**Saved entries:**
--- START ---

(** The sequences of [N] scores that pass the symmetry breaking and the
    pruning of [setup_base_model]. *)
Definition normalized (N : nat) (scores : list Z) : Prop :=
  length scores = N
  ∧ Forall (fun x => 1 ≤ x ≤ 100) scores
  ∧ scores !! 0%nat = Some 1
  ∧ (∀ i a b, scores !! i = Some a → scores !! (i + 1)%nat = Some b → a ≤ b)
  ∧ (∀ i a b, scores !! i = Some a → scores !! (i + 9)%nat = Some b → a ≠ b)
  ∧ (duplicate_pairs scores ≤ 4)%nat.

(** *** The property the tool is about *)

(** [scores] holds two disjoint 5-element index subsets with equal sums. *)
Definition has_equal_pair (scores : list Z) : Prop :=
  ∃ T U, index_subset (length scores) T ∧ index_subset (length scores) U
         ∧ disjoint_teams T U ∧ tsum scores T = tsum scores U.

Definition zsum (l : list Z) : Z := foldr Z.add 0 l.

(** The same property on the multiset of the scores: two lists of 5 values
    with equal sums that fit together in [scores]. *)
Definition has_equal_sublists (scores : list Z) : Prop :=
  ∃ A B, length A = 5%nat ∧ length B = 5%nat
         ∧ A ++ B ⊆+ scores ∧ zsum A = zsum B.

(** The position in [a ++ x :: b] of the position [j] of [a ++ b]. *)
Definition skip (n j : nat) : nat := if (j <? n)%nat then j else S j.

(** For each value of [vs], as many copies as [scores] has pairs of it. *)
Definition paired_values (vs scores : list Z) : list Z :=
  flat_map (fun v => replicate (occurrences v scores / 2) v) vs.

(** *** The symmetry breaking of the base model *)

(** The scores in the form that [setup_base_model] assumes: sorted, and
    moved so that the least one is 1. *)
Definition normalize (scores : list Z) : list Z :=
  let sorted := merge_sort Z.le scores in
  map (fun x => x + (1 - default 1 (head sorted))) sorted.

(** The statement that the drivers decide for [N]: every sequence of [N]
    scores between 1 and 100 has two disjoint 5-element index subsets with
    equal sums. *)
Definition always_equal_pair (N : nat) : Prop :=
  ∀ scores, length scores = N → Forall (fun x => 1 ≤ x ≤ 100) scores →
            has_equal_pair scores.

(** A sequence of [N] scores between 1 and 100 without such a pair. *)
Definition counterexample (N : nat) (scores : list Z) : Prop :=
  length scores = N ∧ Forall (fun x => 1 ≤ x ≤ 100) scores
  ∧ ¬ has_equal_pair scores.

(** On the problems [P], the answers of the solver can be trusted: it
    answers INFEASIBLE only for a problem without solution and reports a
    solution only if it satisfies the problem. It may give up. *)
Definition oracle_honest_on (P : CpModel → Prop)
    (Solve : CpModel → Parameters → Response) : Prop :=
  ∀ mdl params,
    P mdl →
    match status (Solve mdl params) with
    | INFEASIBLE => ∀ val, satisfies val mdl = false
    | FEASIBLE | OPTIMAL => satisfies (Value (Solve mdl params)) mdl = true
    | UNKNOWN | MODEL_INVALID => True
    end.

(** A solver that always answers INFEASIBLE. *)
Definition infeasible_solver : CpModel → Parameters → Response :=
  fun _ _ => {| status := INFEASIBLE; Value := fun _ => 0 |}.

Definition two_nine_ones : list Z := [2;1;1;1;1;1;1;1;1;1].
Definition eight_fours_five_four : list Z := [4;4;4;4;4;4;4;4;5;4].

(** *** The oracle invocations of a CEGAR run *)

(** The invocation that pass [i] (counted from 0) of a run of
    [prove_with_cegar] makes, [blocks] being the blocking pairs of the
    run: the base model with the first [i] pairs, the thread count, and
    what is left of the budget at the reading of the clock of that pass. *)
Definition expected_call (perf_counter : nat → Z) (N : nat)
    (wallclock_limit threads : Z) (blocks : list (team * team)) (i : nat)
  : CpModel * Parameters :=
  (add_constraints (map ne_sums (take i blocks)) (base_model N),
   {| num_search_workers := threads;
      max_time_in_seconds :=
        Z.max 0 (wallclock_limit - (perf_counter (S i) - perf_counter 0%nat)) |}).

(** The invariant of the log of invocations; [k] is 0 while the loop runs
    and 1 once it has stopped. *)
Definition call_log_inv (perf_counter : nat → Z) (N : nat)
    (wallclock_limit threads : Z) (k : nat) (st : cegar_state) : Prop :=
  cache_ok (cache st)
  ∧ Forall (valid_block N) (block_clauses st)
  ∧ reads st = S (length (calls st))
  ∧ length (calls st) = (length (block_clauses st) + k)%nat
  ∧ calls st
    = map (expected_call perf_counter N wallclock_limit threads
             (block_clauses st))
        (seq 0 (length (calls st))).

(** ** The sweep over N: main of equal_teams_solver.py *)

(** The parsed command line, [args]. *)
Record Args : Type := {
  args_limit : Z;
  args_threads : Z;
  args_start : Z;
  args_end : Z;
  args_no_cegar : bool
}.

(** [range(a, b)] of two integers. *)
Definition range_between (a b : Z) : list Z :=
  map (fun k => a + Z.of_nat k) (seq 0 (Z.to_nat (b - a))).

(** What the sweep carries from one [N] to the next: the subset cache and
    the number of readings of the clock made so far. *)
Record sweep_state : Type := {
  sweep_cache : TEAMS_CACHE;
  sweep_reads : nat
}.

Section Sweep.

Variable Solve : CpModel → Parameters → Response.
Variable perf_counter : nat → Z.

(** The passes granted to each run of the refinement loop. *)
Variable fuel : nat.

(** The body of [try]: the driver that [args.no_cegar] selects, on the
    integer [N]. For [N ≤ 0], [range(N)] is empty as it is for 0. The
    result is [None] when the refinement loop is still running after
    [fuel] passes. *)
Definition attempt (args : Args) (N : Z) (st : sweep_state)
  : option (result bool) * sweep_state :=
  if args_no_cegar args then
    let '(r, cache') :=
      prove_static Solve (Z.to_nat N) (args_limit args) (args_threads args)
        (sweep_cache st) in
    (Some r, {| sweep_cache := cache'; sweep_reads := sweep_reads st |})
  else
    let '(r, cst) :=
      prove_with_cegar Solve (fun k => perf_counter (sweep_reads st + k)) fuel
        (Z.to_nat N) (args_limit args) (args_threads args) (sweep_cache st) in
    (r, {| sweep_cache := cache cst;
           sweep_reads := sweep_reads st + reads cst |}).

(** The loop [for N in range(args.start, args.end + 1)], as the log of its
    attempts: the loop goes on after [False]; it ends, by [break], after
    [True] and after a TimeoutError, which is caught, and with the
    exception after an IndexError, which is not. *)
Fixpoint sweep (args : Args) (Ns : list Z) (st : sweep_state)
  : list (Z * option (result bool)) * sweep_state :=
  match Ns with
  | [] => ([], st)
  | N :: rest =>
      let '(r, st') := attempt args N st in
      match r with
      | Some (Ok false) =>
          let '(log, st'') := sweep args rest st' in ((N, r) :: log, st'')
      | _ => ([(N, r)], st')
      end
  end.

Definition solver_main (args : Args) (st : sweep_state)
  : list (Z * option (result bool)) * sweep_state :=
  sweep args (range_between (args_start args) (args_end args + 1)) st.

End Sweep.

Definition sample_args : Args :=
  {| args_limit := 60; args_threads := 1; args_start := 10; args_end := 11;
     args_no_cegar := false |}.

--- END ---

What you return should be the lines from the beginning of the records through the one that contains "Some b → a ≠ b)", repeated exactly and with no additions.

**Answer below:**
(** The sequences of [N] scores that pass the symmetry breaking and the
    pruning of [setup_base_model]. *)
Definition normalized (N : nat) (scores : list Z) : Prop :=
  length scores = N
  ∧ Forall (fun x => 1 ≤ x ≤ 100) scores
  ∧ scores !! 0%nat = Some 1
  ∧ (∀ i a b, scores !! i = Some a → scores !! (i + 1)%nat = Some b → a ≤ b)
  ∧ (∀ i a b, scores !! i = Some a → scores !! (i + 9)%nat = Some b → a ≠ b)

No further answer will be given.